Sado-Monetarism

Ambrose Evans-Pritchard writes of European austerity policies in The Telegraph:

“Spain must tighten by 4.5pc of GDP this year though unemployment has surged to 24.4pc — from 7.9pc in 2008 — and the public sector is not unduly large. Italy must tighten 3.5pc this year, though it is near primary budget surplus. There is no credible economic theory to justify this pace of tightening. It is beyond any known therapeutic dose.”

What is going on here?  Europe is diving into recession, and yet every policy lever is being thrown in a direction to suppress growth.  The ECB is not cutting rates; banks are being told to raise capital reserves so they are reducing loans and hoarding cash; and public spending is being cut back more sharply than we have ever seen.

The only reason for this is the old-fashioned Dickensonian moralist view:  pain is good for you, and teaches valuable lessons.  So if a country’s government has misbehaved by spending too much, its people must be made to feel pain, so that they never support such a government again.  The pain will be salutary, imposing a price for past overspending and teaching lessons.  Moreover, those imposing the pain (mainly German but also Dutch and English elites) feel the satisfaction of Protestant (Puritan?) leaders in forcibly imposing virtue on those they see as having strayed.

Need we say how crazy this is?  People did not individually enact government policies.  Ordinary workers and retirees are not responsible for rampant tax evasion by the rich or for state corruption in Greece and Italy.  In Spain, moreover, the government did a better job maintaining fiscal balance than France; its problems arose form a huge property bust following loose lending by German and other European banks, not excessive state spending.   Imposing pain on these folks simply leads to radicalization and the rise of extremist left and right parties, as we have seen all too well in recent elections.  Imposing pain on these people leads to nationalist anger, not contrition.
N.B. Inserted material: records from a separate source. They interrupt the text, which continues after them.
Lemma relax_fail goal grid cur st d :
  is_Some (gscore st !! cur) →
  match relax goal grid (len grid) (len (grid !!! 0%nat)) cur st d with
  | Ok _ => True
  | Raise e => e = IndexError ∧ ¬ rectangular grid
  | OutOfFuel => False
  end.
Proof.
  intros [gc Hgc]. unfold relax. case_bool_decide as Hb; [|done].
  destruct (py_index_in_range grid (cur.1 + d.1)) as [row Hrow]; [lia|].
  rewrite Hrow. simpl.
  pose proof (py_index_fail row (cur.2 + d.2)) as Hv.
  destruct (py_index row _) as [v|e|]; simpl.
  - destruct (v =? 0); [|done]. unfold dict_get. rewrite Hgc. simpl.
    by destruct (_ <? _).
  - destruct Hv as [-> Hlen]; [lia|]. split; [done|]. intros Hrect.
    apply py_index_Ok in Hrow; [|lia].
    pose proof (rectangular_row _ _ _ Hrect Hrow). unfold len in *. lia.
  - apply Hv. lia.
Qed.

Lemma expand_fail goal grid cur st :
  is_Some (gscore st !! cur) →
  match expand goal grid (len grid) (len (grid !!! 0%nat)) cur st neighbors
  with
  | Ok _ => True
  | Raise e => e = IndexError ∧ ¬ rectangular grid
  | OutOfFuel => False
  end.
Proof.
  unfold expand.
  apply (for_each_post _ (λ b, is_Some (gscore b !! cur))
           (λ r, match r with
                 | Ok _ => True
                 | Raise e => e = IndexError ∧ ¬ rectangular grid
                 | OutOfFuel => False
                 end)); [|done].
  intros b d _ Hb. pose proof (relax_fail goal grid cur b d Hb) as Hf.
  destruct (relax _ _ _ _ _ b d) as [b'| |] eqn:Hr; [|done..].
  apply relax_Ok in Hr as [->|(gc & _ & _ & _ & ->)]; [done|].
  simpl. apply lookup_insert_is_Some'. by right.
Qed.

(** ** The search loop *)

Lemma astar_init_sound start goal grid :
  sound start grid (astar_init start goal).
Proof.
  split; simpl.
  - apply lookup_singleton_eq.
  - unfold heappush. intros e ->%list_elem_of_singleton. simpl.
    rewrite lookup_singleton_eq. by eexists.
  - intros n v [-> <-]%lookup_singleton_Some. rewrite BIG_eq. unfold h. lia.
  - intros n m. by rewrite lookup_empty.
  - intros n [v [-> _]%lookup_singleton_Some]. by left.
Qed.

Lemma pop_sound start grid st e hp :
  sound start grid st → heappop (open_heap st) = Some (e, hp) →
  sound start grid {| open_heap := hp; gscore := gscore st;
                      fscore := fscore st; came := came st |}.
Proof.
  intros [Hs Hh Hr Hc Hk] [Hperm _]%heappop_Some. split; simpl; try done.
  intros x Hx. apply Hh. rewrite Hperm. by right.
Qed.

Lemma astar_body_step start goal grid st st' :
  sound start grid st →
  astar_body goal grid (len grid) (len (grid !!! 0%nat)) st = inl st' →
  sound start grid st' ∧
  potential (len grid) (len (grid !!! 0%nat)) st'
  < potential (len grid) (len (grid !!! 0%nat)) st.
Proof.
  intros Hs. unfold astar_body.
  destruct (heappop (open_heap st)) as [[[f cur] hp]|] eqn:Hpop; [|done].
  case_decide; [done|].
  destruct (expand _ _ _ _ _ _ _) as [st1| |] eqn:Hex; [|done..].
  intros [= <-]. split.
  - eapply expand_sound; [|done]. by eapply pop_sound.
  - apply expand_potential in Hex.
    apply heappop_Some in Hpop as [Hperm _].
    apply Permutation_length in Hperm.
    unfold potential, len in *. simpl in *. lia.
Qed.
The basic problem of the Euro is that banks led widely believing economic growth everywhere was as secure as in France or Germany or the Netherlands.  When those bets proved wrongly placed (like bets on the endless upward price trend of American housing), someone was going to have to go bust.  Yet the Euro zone gave investors the illusion that they would be bailed out by the Eurozone as a whole.  It is the binding power of this illusion that is causing everyone to struggle with the fact of inescapable losses.

Worse yet (can it be worse?), the austerity policies advocated as an alternative to real Eurozone fusion have not produced a reduction in state debts.  Quite the contrary; since the beginning of their efforts to impose as much austerity as politically possible, Greece, Spain, and Italy have seen their GDP’s decline and their state debts increase; the opposite of what is needed.  The adoption of austerity policies has thus pushed countries further into the death spiral of rising debts and falling GDP, rather than pulling them back from the brink.  Ireland and Portugal and Greece are little economies where economic setbacks could easily be managed by the EU.  Italy and Spain are not; they are major pillars of the EU.  Yet both economies are expect to contract by 1.5-2.5% next year, while piling up their huge debts.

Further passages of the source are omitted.